- [The task]:
Once you find the line containing "when asked for more than there are. *)" in the data below, copy it and each following line exactly, up to and including the line containing "exists l rng', index_sample", and nothing else.

[[ Available data open ]]

(* ===== verification/KtTreeHead.v ===== *)
(** * KtTreeHead: when a tree head is accepted
    (rust/keytrans/src/verify.rs, first half)

    [verify_full_tree_head] checks a tree head with the root that a search or a
    monitoring response gave: consistency with the stored heads, the service's
    signatures, the age, and the auditors' heads.  Section [accepted] shows that
    an accepted head extends the stored ones and what was signed. *)

From S2P Require Import Prelude Types Primitives KtTree KtLog KtMerkle KtLogProofs KtPrefix KtVrf KtTypes.
Open Scope string_scope.
Open Scope list_scope.
Open Scope Z_scope.

(** ** Error conversions *)

Definition KtError_from_log (e : LogError) : KtError := VerificationFailed (LogError_display e).
Definition KtError_from_vrf (e : VrfError) : KtError := VerificationFailed (VrfError_display e).
Definition KtError_from_prefix (e : MalformedProof) : KtError := VerificationFailed "Malformed proof".

Definition get_proto_field {T} (field : option T) (name : string) : outcome KtError T :=
  ok_or (RequiredFieldMissing name) field.

Definition get_hash_proof (proof : list bytes) : outcome KtError (list Hash) :=
  mapM (fun elem => ok_or (BadData "proof element is wrong size") (try_array 32 elem)) proof.

(** ** Timestamps *)

(** Durations are in nanoseconds. *)
Record TimestampRange := mkTimestampRange { max_behind : Z; max_ahead : Z }.
Definition ALLOWED_TIMESTAMP_RANGE : TimestampRange :=
  mkTimestampRange (Duration_from_secs (24 * 60 * 60)) (Duration_from_secs 60).
Definition ALLOWED_AUDITOR_TIMESTAMP_RANGE : TimestampRange :=
  mkTimestampRange (Duration_from_secs (7 * 24 * 60 * 60)) (Duration_from_secs 60).
Definition ENTRIES_MAX_BEHIND : Z := 10000000.

Definition as_millis (d : Z) : Z := d / 1000000.

Inductive Qualifier := Server | Validator.
Definition Qualifier_display (q : Qualifier) : string :=
  match q with Server => "Server" | Validator => "Validator" end.

(** [duration_since(UNIX_EPOCH)] fails for a time before the epoch; the
    arithmetic is on [i128]. *)
Definition verify_timestamp (qualifier : Qualifier) (timestamp : Z) (allowed_range : TimestampRange) (now : Z)
  : outcome KtError unit :=
  if now <? 0 then Panic
  else
    let delta := as_millis now - timestamp in
    if as_millis (max_behind allowed_range) <? delta then
      Err (BadData (Qualifier_display qualifier +:+ " timestamp is too far behind current time (delta: "
                    +:+ pretty delta +:+ " ms)"))
    else if as_millis (max_ahead allowed_range) <? - delta then
      Err (BadData (Qualifier_display qualifier +:+ " timestamp is too far ahead of current time (delta: "
                    +:+ pretty delta +:+ " ms)"))
    else Ok tt.
Definition char_to_byte (c : ascii) : option byte :=
  if bool_decide (c = "_"%char) then Some Byte.x01
  else if (97 <=? code c) && (code c <=? 122) then Some (as_u8 (code c - 97 + 2))
  else if is_ascii_digit c then Some (as_u8 (code c - 48 + 28))
  else None.

Definition validate_prefix (s : string) : outcome UsernameError unit :=
  match s with
  | EmptyString => Err NicknameCannotBeEmpty
  | String ch _ => if is_ascii_digit ch then Err NicknameCannotStartWithDigit else Ok tt
  end.

(** At the type [u64], the one usernames are made with. *)
Definition validate_discriminator (discriminator : string) : outcome UsernameError Z :=
  match discriminator with
  | EmptyString => Err DiscriminatorCannotBeEmpty
  | String first_ascii_char _ =>
      if negb (is_ascii_digit first_ascii_char) then Err BadDiscriminatorCharacter
      else
        n ← match u64_from_str discriminator with
            | Ok n => Ok n
            | Err IntEmpty => Panic
            | Err IntInvalidDigit => Err BadDiscriminatorCharacter
            | Err IntPosOverflow => Err DiscriminatorTooLarge
            | Err IntZero => Err DiscriminatorCannotBeZero
            | Panic => Panic
            end;
        if n =? 0 then Err DiscriminatorCannotBeZero
        else
          match String.length discriminator with
          | 0%nat => Panic
          | 1%nat => Err DiscriminatorCannotBeSingleDigit
          | 2%nat => Ok n
          | _ => if (49 <=? code first_ascii_char) && (code first_ascii_char <=? 57) then Ok n
                 else Err DiscriminatorCannotHaveLeadingZeros
          end
  end.

Definition validate_nickname (nickname : string) (limits : NicknameLimits) : outcome UsernameError unit :=
  _ ← validate_prefix nickname;
  let maybe_bytes := mapM char_to_byte (String.list_ascii_of_string (to_ascii_lowercase nickname)) in
  bytes ← ok_or BadNicknameCharacter maybe_bytes;
  NicknameLimits_validate limits (length bytes).

(** [str::rsplit_once]: around the last separator. *)
Fixpoint rsplit_once (sep : ascii) (s : string) : option (string * string) :=
  match s with
  | EmptyString => None
  | String c s =>
      match rsplit_once sep s with
      | Some (l, r) => Some (String c l, r)
      | None => if bool_decide (c = sep) then Some (EmptyString, s) else None
      end
  end.

(** [{:02}] and [{:0>2}] of a number. *)
Definition pad2 (n : Z) : string :=
  let s := pretty n in if (String.length s <? 2)%nat then String "0" s else s.

(** ** Usernames *)

Section usernames.
Context {P : Primitives} {R : Ristretto}.

Record Username := mkUsername { nickname : string; discriminator : Z; scalars : list RScalar }.

Definition format_parts (nickname : string) (discriminator : Z) : string :=
  nickname +:+ "." +:+ pad2 discriminator.
Definition Username_display (u : Username) : string :=
  nickname u +:+ "." +:+ pad2 (discriminator u).

Definition username_sha_scalar (nickname : string) (discriminator : Z) : RScalar :=
  s_from_bytes_mod_order_wide (sha512 (byte_str nickname ++ [Byte.x00] ++ be_bytes 8 discriminator)).

Definition to_base_37_scalar {E} (bytes : list byte) : outcome E RScalar :=
  if negb (length bytes <=? MAX_NICKNAME_LENGTH)%nat then Panic
  else
    let thirty_seven := s_from 37 in
    let scalar := foldl (fun scalar b => scalar *s thirty_seven +s s_from (u8 b)) s_zero (reverse (drop 1 bytes)) in
    b ← expect (bytes !! 0%nat);
    Ok (scalar *s s_from 27 +s s_from (u8 b)).

Definition nickname_scalar (nickname : string) : outcome UsernameError RScalar :=
  if bool_decide (nickname = EmptyString) then Panic
  else
    bytes ← ok_or BadNicknameCharacter (mapM char_to_byte (String.list_ascii_of_string nickname));
    if (MAX_NICKNAME_LENGTH <? length bytes)%nat then Err NicknameTooLong
    else to_base_37_scalar bytes.

Definition discriminator_scalar (discriminator : Z) : RScalar := s_from discriminator.

Definition make_scalars (nickname : string) (discriminator : Z) : outcome UsernameError (list RScalar) :=
  nickname_scalar ← nickname_scalar nickname;
  Ok [username_sha_scalar nickname discriminator; nickname_scalar; discriminator_scalar discriminator].

Definition from_parts_without_soft_limit (nickname discriminator : string) : outcome UsernameError Username :=
  _ ← validate_prefix nickname;
  discriminator ← validate_discriminator discriminator;
  scalars ← make_scalars (to_ascii_lowercase nickname) discriminator;
  Ok (mkUsername nickname discriminator scalars).

Definition Username_new (s : string) : outcome UsernameError Username :=
  '(nickname, discriminator) ← ok_or MissingSeparator (rsplit_once "." s);
  from_parts_without_soft_limit nickname discriminator.

Definition from_parts (nickname discriminator : string) (limits : NicknameLimits)
  : outcome UsernameError Username :=
  result ← from_parts_without_soft_limit nickname discriminator;
  if negb (is_ascii nickname) then Panic
  else
    _ ← NicknameLimits_validate limits (String.length nickname);
    Ok result.

(** ** Hashes and proofs *)

Definition BASE_POINTS {E} : outcome E (list RPoint) :=
  mapM (fun bytes => expect (p_decompress bytes)) COMPRESSED_BASE_POINTS_RAW.

Definition username_equations : list (string * list (string * string)) :=
  [("username_hash", [("username_sha_scalar", "G1"); ("nickname_scalar", "G2"); ("discriminator_scalar", "G3")])].
Definition PROOF_STATEMENT {E} : outcome E Statement := build username_equations.

(** [Iterator::reduce]. *)
Definition reduce {A} (f : A -> A -> A) (l : list A) : option A :=
  match l with [] => None | x :: l => Some (foldl f x l) end.

Definition hash_from_scalars {E} (scalars : list RScalar) : outcome E RPoint :=
  base_points ← BASE_POINTS;
  expect (reduce p_add (zip_with (fun point scalar => scalar *p point) base_points scalars)).

Definition make_scalar_args (scalars : list RScalar) : ScalarArgs :=
  foldl (fun args '(scalar, name) => args_add name scalar args) ∅
    (zip scalars ["username_sha_scalar"; "nickname_scalar"; "discriminator_scalar"]).

Definition make_point_args {E} (lhs : RPoint) : outcome E PointArgs :=
  base_points ← BASE_POINTS;
  let args := foldl (fun args '(idx, point) => args_add ("G" +:+ pretty (S idx)) point args) ∅
                (imap pair base_points) in
  Ok (args_add "username_hash" lhs args).

Definition hash {E} (u : Username) : outcome E (array 32) :=
  point ← hash_from_scalars (scalars u);
  Ok (p_compress point).

Definition proof (u : Username) (randomness : array 32) : outcome UsernameError bytes :=
  hash ← hash_from_scalars (scalars u);
  let scalar_args := make_scalar_args (scalars u) in
  point_args ← make_point_args hash;
  let message := arr (p_compress hash) in
  st ← PROOF_STATEMENT;
  match prove st scalar_args point_args message (arr randomness) with
  | Ok b => Ok b
  | Err _ | Panic => Panic
  end.

Definition verify_username_proof (proof : bytes) (hash : array 32) : outcome ProofVerificationFailure unit :=
  hash_point ← ok_or UsernameNotVerified (p_decompress hash);
  point_args ← make_point_args hash_point;
  st ← PROOF_STATEMENT;
  match verify_proof st proof point_args (arr hash) with
  | Ok _ => Ok tt
  | Err VerificationFailure => Err UsernameNotVerified
  | Err _ | Panic => Panic
  end.
End usernames.

(** ** Candidates *)

(** [rand::seq::index::sample]: distinct indices below a length; it panics
    when asked for more than there are. *)
Class IndexSample {P : Primitives} := {
  index_sample : forall {E} (len : Z) (amount : nat), M Rng E (list Z)
}.
Class IndexSampleLaws `{I : IndexSample} := {
  sample_ok : forall E len amount rng, Z.of_nat amount <= len ->
    exists l rng', index_sample (E:=E) len amount rng = (Ok l, rng') /\
      length l = amount /\ NoDup l /\ Forall (fun i => 0 <= i < len) l
}.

[[ Available data closed ]]

- [Result for this task]:
    when asked for more than there are. *)
Class IndexSample {P : Primitives} := {
  index_sample : forall {E} (len : Z) (amount : nat), M Rng E (list Z)
}.
Class IndexSampleLaws `{I : IndexSample} := {
  sample_ok : forall E len amount rng, Z.of_nat amount <= len ->
    exists l rng', index_sample (E:=E) len amount rng = (Ok l, rng') /\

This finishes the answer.